Return exactly the lines of the records below, starting at the line that contains "assert (fishAt (creatures" and ending at the line that contains "destruct Hwhy as", with both of those lines kept.

═════ Available data ═════

(** ** An embedding failure during a turn *)

(** C6 (as amended). When the store is not empty and the embedding call
    inside [get_context] fails, [chat] raises that error and the turn ends
    there: the raw user turn is appended to the history, the embedding
    call is the last call made, and no reply is produced. On a first turn
    (history empty on entry) the query embedded is the raw input and the
    embedding call is the only call of the turn. On a later turn the
    query embedded is the stripped answer of the rewriter, and the
    embedding call is preceded by one completion request, the one
    [rewrite_query] sent. In both cases the request for the main reply is
    not among the calls of the turn. *)
Theorem chat_embedding_failure_aborts_turn (svc : services) (G : namespace)
    (user_input : string) (model : value) (top_k : Z) (w w1 : world)
    (rq : string) (E : tensor) (C : value) :
  rewriting svc G user_input (messages w ++ [Turn "user" user_input])
            (appended user_input w) = (Ok rq, w1) →
  G !! "vault_embeddings" = Some (VTensor E) →
  G !! "vault_content" = Some C →
  concat E ≠ [] →
  ollama_embeddings svc (calls w1) "nomic-embed-text" rq = None →
  chat svc G user_input model top_k w =
  (Raise EmbeddingServiceError,
   World (messages w ++ [Turn "user" user_input])
         (calls w1 ++ [EmbeddingsCall "nomic-embed-text" rq]))
  ∧ (messages w = [] → rq = user_input ∧ calls w1 = calls w)
  ∧ (messages w ≠ [] →
     ∃ m r,
       G !! "ollama_model" = Some m
       ∧ chat_completions_create svc (calls w)
           (rewrite_request m user_input (messages w ++ [Turn "user" user_input]))
         = Some r
       ∧ rq = PyStr.strip r
       ∧ calls w1 =
         calls w
         ++ [CompletionsCall
               (rewrite_request m user_input
                  (messages w ++ [Turn "user" user_input]))])
  ∧ (∀ m h,
       CompletionsCall (main_request m h)
       ∉ drop (length (calls w))
              (calls (chat svc G user_input model top_k w).2)).
Proof.
  intros Hrw HE HC Hne Hemb.
  assert (Hchat : chat svc G user_input model top_k w =
                  (Raise EmbeddingServiceError,
                   World (messages w ++ [Turn "user" user_input])
                         (calls w1 ++ [EmbeddingsCall "nomic-embed-text" rq]))).
  { rewrite chat_run. unfold retrieval.
    rewrite bind_run. simpl. rewrite bind_run, Hrw.
    pose proof (keeps_rewriting svc G user_input
                  (messages w ++ [Turn "user" user_input])
                  (appended user_input w)) as Hm.
    rewrite Hrw in Hm. simpl in Hm.
    unfold load_global. rewrite !bind_run, HE. simpl. rewrite HC. simpl.
    rewrite bind_run. simpl.
    rewrite (get_context_embedding_failure _ _ _ _ _ _ Hne Hemb), Hm.
    reflexivity. }
  assert (Hfirst : messages w = [] → rq = user_input ∧ calls w1 = calls w).
  { intros Hw. rewrite Hw in Hrw. simpl in Hrw.
    rewrite rewriting_single_turn in Hrw. injection Hrw as <- <-.
    split; reflexivity. }
  assert (Hlater : messages w ≠ [] →
     ∃ m r,
       G !! "ollama_model" = Some m
       ∧ chat_completions_create svc (calls w)
           (rewrite_request m user_input (messages w ++ [Turn "user" user_input]))
         = Some r
       ∧ rq = PyStr.strip r
       ∧ calls w1 =
         calls w
         ++ [CompletionsCall
               (rewrite_request m user_input
                  (messages w ++ [Turn "user" user_input]))]).
  { intros Hw.
    assert (Hlen : (1 < length (messages w ++ [Turn "user" user_input]))%nat).
    { rewrite length_app. simpl. destruct (messages w); [congruence | simpl; lia]. }
    destruct (G !! "ollama_model") as [m|] eqn:Hm.
    - rewrite (rewriting_run svc G user_input _ m _ Hlen Hm) in Hrw.
      cbv zeta in Hrw.
      change (calls (appended user_input w)) with (calls w) in Hrw.
      destruct (chat_completions_create svc (calls w) _) as [r|] eqn:Hr;
        [| discriminate].
      injection Hrw as <- <-. exists m, r.
      split; [reflexivity |]. split; [assumption |]. split; reflexivity.
    - rewrite (rewriting_unbound_model svc G user_input _ _ Hlen Hm) in Hrw.
      discriminate. }
  split; [assumption |]. split; [assumption |]. split; [assumption |].
  intros m h. rewrite Hchat. simpl.
  destruct (messages w) as [|t rest] eqn:Hw.
  - destruct (Hfirst eq_refl) as [_ ->].
    rewrite drop_app_length. intros Hin.
    apply list_elem_of_singleton in Hin. discriminate.
  - destruct Hlater as (m' & r & _ & _ & _ & ->); [discriminate |].
    rewrite <- app_assoc, drop_app_length. intros Hin.
    apply elem_of_cons in Hin as [Heq|Hin].
    + unfold main_request, rewrite_request in Heq. discriminate.
    + apply list_elem_of_singleton in Hin. discriminate.
Qed.
(* ===================================================================== *)
(* pyords: the fitness evaluator of the genetic-algorithm VRP use case   *)
(* (tests/simulate/test_genetic_algorithm_vrp.py) and the evolution      *)
(* engine that drives it.                                                *)
(*                                                                       *)
(* Weights, pallet counts, route ids and zip codes are the integers the  *)
(* source draws; distances are whole numbers of one fixed unit, the unit *)
(* of the score.  A column without a missing value is an int64 column:   *)
(* its arithmetic wraps around at 64 bits.  A column that holds a        *)
(* missing value (NaN, written [None]) is a float64 column, and so is    *)
(* every shifted column and every row that df.apply hands out: an        *)
(* integer that enters one is rounded to the nearest float64.  Sums and  *)
(* differences of float64 numbers are taken without rounding.            *)
(* ===================================================================== *)

From Stdlib Require Import ZArith List Lia Permutation Sorted Orders Mergesort.
From stdpp Require Import gmap strings list fin_maps.

Local Open Scope Z_scope.
(** A shark at (0,0) that survives the decrement eats the fish at (1,0):
    after the chronon it occupies (1,0) with energy 5 and the fish is in
    no cell, whatever the thresholds and the random numbers. *)
Lemma shark_eats_neighbour age energy timer fage fenergy ftimer fb sb ps rs :
  0 < GoInt.sub energy 1 ->
  exists m' nw c,
    processChronon 0%nat ps
      (mealMem (mkCreature Shark age energy timer)
               (mkCreature Fish fage fenergy ftimer) fb sb rs)
    = Some (1%nat, m') /\
    worlds m' !! 1%nat = Some nw /\
    gridGet (Grid nw) 1 0 = Some (Some 0%nat) /\
    creatures m' !! 0%nat = Some c /\ species c = Shark /\ Energy c = 5 /\
    1%nat ∉ ptrsOf (Grid nw).
Proof.
  intros Hpos.
  set (shark := mkCreature Shark age energy timer).
  set (fish := mkCreature Fish fage fenergy ftimer).
  set (m := mealMem shark fish fb sb rs).
  set (ow := mealWorld fb sb).
  pose proof (meal_WellFormed shark fish fb sb rs) as Hwf. fold m ow in Hwf.
  set (m1 := scanStart m ow).
  assert (scanUpTo place 0%nat 1%nat 2 0 0 m1 = Some (tt, m1)) as Hprefix by reflexivity.
  destruct (scanCell_step 0%nat 1%nat ow (freshWorld ow) 2 0 0 m1)
    as (h' & G' & r' & Hstep & Hrun).
  { lia. }
  { exact (wf_dims _ _ _ Hwf). }
  { apply dims_replicate. }
  { reflexivity. }
  { unfold max_size. lia. }
  { split; simpl; lia. }
  { reflexivity. }
  { reflexivity. }
  { intros q Hq. pose proof (wf_valid _ _ _ Hwf q Hq) as Hlt.
    apply lookup_lt_is_Some_2. exact Hlt. }
  specialize (Hrun place place_ok).
  assert (forall mend,
            scanAfter place 0%nat 1%nat 2 0 0 (afterStep 1%nat (freshWorld ow) m1 h' G' r')
            = Some (tt, mend) ->
            processChronon 0%nat ps m = Some (1%nat, mend)) as Hfinish.
  { intros mend Hsuffix. unfold processChronon.
    rewrite (chronon_start m 0%nat ow ps Hwf place).
    change (length (worlds m)) with 1%nat. change (Size ow) with 2. fold m1.
    assert (scan place 0%nat 1%nat 2 m1 = Some (tt, mend)) as Hscan.
    { rewrite (scan_split place 0%nat 1%nat 2 0 0 m1) by lia.
      rewrite (run_bind _ _ _ _ _ Hprefix). rewrite (run_bind _ _ _ _ _ Hrun).
      exact Hsuffix. }
    rewrite (run_bind _ _ _ _ _ Hscan). reflexivity. }
  clear Hrun Hprefix.
  assert (fishAt (creatures m1) (Grid ow) (Grid (freshWorld ow)) (1, 0) = true)
    as Hprey by reflexivity.
  assert ((1, 0) ∈ neighbors_spec 0 0 2) as Hnear by (vm_compute; left).
  assert (forall c' d,
            Legal (Grid ow) 2 (Starve ow) 0 0 (creatures m1) (Grid (freshWorld ow)) c' d ->
            species c' = Shark -> d = (1, 0) /\ Energy c' = 5) as Hmust.
  { intros c' d [-> _ _ Hno|_ _ _ Hno|f cf Hadj Hf _ _ _ _ Hen] Hs.
    - rewrite (Hno Hs (1, 0) Hnear) in Hprey. discriminate.
    - rewrite (Hno Hs (1, 0) Hnear) in Hprey. discriminate.
    - split; [|exact Hen]. vm_compute in Hadj.
      repeat (apply elem_of_cons in Hadj as [->|Hadj];
              [first [reflexivity|vm_compute in Hf; discriminate]|]).
      inversion Hadj. }
  destruct Hstep as [Hnone|f q Hf Hq|p c c' Hp Hfree Hc Hsp Hage Hwhy
                    |p c c' d G'' Hp Hfree Hc Hal Hlb Hlegal _ Hset
                    |p c c' d G1 G'' Hp Hfree Hc Hal Hlb Hthr Hlegal Hne Hset1 Hset].
  - vm_compute in Hnone. discriminate.
  - vm_compute in Hq. discriminate.
  - exfalso. vm_compute in Hp. inversion Hp; subst p.
    simpl in Hc. inversion Hc; subst c. simpl in Hwhy.
    destruct Hwhy as [?|(_ & He & Hle)]; [discriminate|lia].
  - vm_compute in Hp. inversion Hp; subst p.
    simpl in Hc. inversion Hc; subst c.
    destruct Hal as (Hsp & _). simpl in Hsp.
    destruct (Hmust c' d Hlegal Hsp) as [-> Hen].
    vm_compute in Hset. inversion Hset; subst G''.
    eexists _, _, c'. split; [apply Hfinish; reflexivity|].
    split; [reflexivity|]. split; [reflexivity|]. split; [reflexivity|].
    split; [exact Hsp|]. split; [exact Hen|].
    vm_compute. intros H. apply elem_of_cons in H as [H|H]; [discriminate|inversion H].
  - vm_compute in Hp. inversion Hp; subst p.
    simpl in Hc. inversion Hc; subst c.
    destruct Hal as (Hsp & _). simpl in Hsp.
    destruct (Hmust c' d Hlegal Hsp) as [-> Hen].
    vm_compute in Hset1. inversion Hset1; subst G1.
    vm_compute in Hset. inversion Hset; subst G''.
    eexists _, _, c'. split; [apply Hfinish; reflexivity|].
    split; [reflexivity|]. split; [reflexivity|]. split; [reflexivity|].
    split; [exact Hsp|]. split; [exact Hen|].
    vm_compute. intros H.
    repeat (apply elem_of_cons in H as [H|H]; [discriminate|]). inversion H.
Qed.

═════

> [Solution for this task]
  assert (fishAt (creatures m1) (Grid ow) (Grid (freshWorld ow)) (1, 0) = true)
    as Hprey by reflexivity.
  assert ((1, 0) ∈ neighbors_spec 0 0 2) as Hnear by (vm_compute; left).
  assert (forall c' d,
            Legal (Grid ow) 2 (Starve ow) 0 0 (creatures m1) (Grid (freshWorld ow)) c' d ->
            species c' = Shark -> d = (1, 0) /\ Energy c' = 5) as Hmust.
  { intros c' d [-> _ _ Hno|_ _ _ Hno|f cf Hadj Hf _ _ _ _ Hen] Hs.
    - rewrite (Hno Hs (1, 0) Hnear) in Hprey. discriminate.
    - rewrite (Hno Hs (1, 0) Hnear) in Hprey. discriminate.
    - split; [|exact Hen]. vm_compute in Hadj.
      repeat (apply elem_of_cons in Hadj as [->|Hadj];
              [first [reflexivity|vm_compute in Hf; discriminate]|]).
      inversion Hadj. }
  destruct Hstep as [Hnone|f q Hf Hq|p c c' Hp Hfree Hc Hsp Hage Hwhy
                    |p c c' d G'' Hp Hfree Hc Hal Hlb Hlegal _ Hset
                    |p c c' d G1 G'' Hp Hfree Hc Hal Hlb Hthr Hlegal Hne Hset1 Hset].
  - vm_compute in Hnone. discriminate.
  - vm_compute in Hq. discriminate.
  - exfalso. vm_compute in Hp. inversion Hp; subst p.
    simpl in Hc. inversion Hc; subst c. simpl in Hwhy.
    destruct Hwhy as [?|(_ & He & Hle)]; [discriminate|lia].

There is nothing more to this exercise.